B Sintay*, S Wentworth , C Vanderstraeten , J Maurer , H Liu , L Hayes , D Wiant , Cone Health Cancer Center, Greensboro, NC

Presentations

SU-E-J-171 (Sunday, July 12, 2015) 3:00 PM - 6:00 PM Room: Exhibit Hall


Purpose: The purpose of this work is to determine the dosimetric consequence of a failed breath hold which may arise out of failure to prompt the patient before initiating treatment or lack of compliance from the patient in taking or maintaining the breath hold. In this context, the patient is assumed to be aligned properly for treatment to the breath hold surface.

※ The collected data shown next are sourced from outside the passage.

(** Whatever the order in which the loop meets the entries, the copy is
    the map of the live ones. *)
Lemma copied_filter (now : Z) (m : gmap string Item) :
  copied now (map_to_list m) ∅ = filter (live now) m.
Proof.
  apply map_eq. intros k. apply option_eq. intros item.
  rewrite copied_lookup;
    [| apply NoDup_fst_map_to_list | intros; apply lookup_empty].
  rewrite lookup_empty, map_lookup_filter_Some, elem_of_map_to_list.
  unfold live. cbn [snd]. split; [intros [H | H]; [discriminate | exact H] | auto].
Qed.

Lemma mutate_frame (l' : loc) (ms : list mutation) :
  forall w : world,
  exists h',
    mutate (Some l') ms w = Returns tt (set_heap h' w)
    /\ length h' = length (heap w)
    /\ (forall l, l <> l' -> h' !! l = heap w !! l)
    \/ exists msg w', mutate (Some l') ms w = Panics msg w' /\ heap w !! l' = None.
Proof.
  induction ms as [| [key item | key] rest IH]; intros w.
  - exists (heap w). left. rewrite set_heap_same. repeat split.
  - cbn [mutate]. unfold bind, mapStore.
    destruct (heap w !! l') as [m |] eqn:E.
    + destruct (IH (set_heap (<[l' := <[key := item]> m]> (heap w)) w))
        as (h' & [(H1 & H2 & H3) | (msg & w' & H1 & H2)]).
      * exists h'. left. rewrite H1. split; [reflexivity |].
        cbn [set_heap heap] in H2, H3. rewrite length_insert in H2.
        split; [exact H2 |]. intros l Hl. rewrite H3 by exact Hl.
        apply list_lookup_insert_ne. congruence.
      * exfalso. cbn [set_heap heap] in H2.
        rewrite list_lookup_insert_eq in H2; [discriminate |].
        apply lookup_lt_Some in E. exact E.
    + exists (heap w). right. eauto.
  - cbn [mutate]. unfold bind.
    destruct (mapDelete_returns (Some l') key w) as (h1 & Hd & _ & Hlen & Hfr).
    rewrite Hd.
    destruct (IH (set_heap h1 w)) as (h' & [(H1 & H2 & H3) | (msg & w' & H1 & H2)]).
    + exists h'. left. rewrite H1. split; [reflexivity |].
      cbn [set_heap heap] in H2, H3. split; [congruence |].
      intros l Hl. rewrite H3 by exact Hl. apply Hfr. congruence.
    + exists h'. right. exists msg, w'. split; [exact H1 |].
      cbn [set_heap heap] in H2. apply lookup_ge_None in H2.
      apply lookup_ge_None. rewrite <- Hlen. exact H2.
Qed.

Lemma deref_app (h : list (gmap string Item)) (r : mapref) :
  deref (h ++ [∅]) r = deref h r.
Proof.
  destruct r as [l |]; [| reflexivity]. cbn [deref].
  destruct (lt_eq_lt_dec l (length h)) as [[Hlt | Heq] | Hgt].
  - rewrite lookup_app_l by exact Hlt. reflexivity.
  - rewrite lookup_app_r by lia. rewrite Heq, Nat.sub_diag.
    rewrite (lookup_ge_None_2 h (length h)) by lia. reflexivity.
  - rewrite (lookup_ge_None_2 (h ++ [∅]) l).
    + rewrite (lookup_ge_None_2 h l) by lia. reflexivity.
    + rewrite length_app. cbn [length]. lia.
Qed.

Methods: Ten left-sided breast cancer patients were simulated for treatment in the free-breathing (FB-CT) and deep-inspiration breath hold (DIBH-CT) positions using a bellows device to monitor respiration. The CT scans were fused using a common rigid coordinate system in the underlying couch allowing the analysis of the identical setup position for either FB-CT or DIBH-CT. The breast tissue, lumpectomy cavity, heart, and lungs were contoured on each CT. Patients were planned for treatment to 50Gy using a tangent field-in-field technique on the DIBH CT scan. The treatment plan was subsequently copied to the free-breathing scan in the same geometric position and recalculated.

Results: No statistically significant dose difference was found for the heart (V30, V20, mean, and maximum) or lumpectomy cavity (mean, maximum, minimum, and V95). However, in two cases, the lumpectomy cavity V95 was 20% less for FB-CT. The lung V20 decreased by an average of 3.7±1.0% (p=0.004) for FB-CT. No statistically significant dose difference was found for the mean and maximum breast dose. The minimum breast dose (16.9±3.4 for DIBH) decreased by an average of 11±3.4% (p=0.0001), and the breast V95 (84.7±2.0% for DIBH) decreased by an average of 13.9±7.2% (p=0.003).

Conclusion: Our results show that a failed breath hold would not negatively affect the surrounding organs and increased lung sparing. In our study, the lumpectomy cavity remained satisfactorily targeted in 8 out of 10 cases. However, the minimum and V95 breast doses decreased considerably.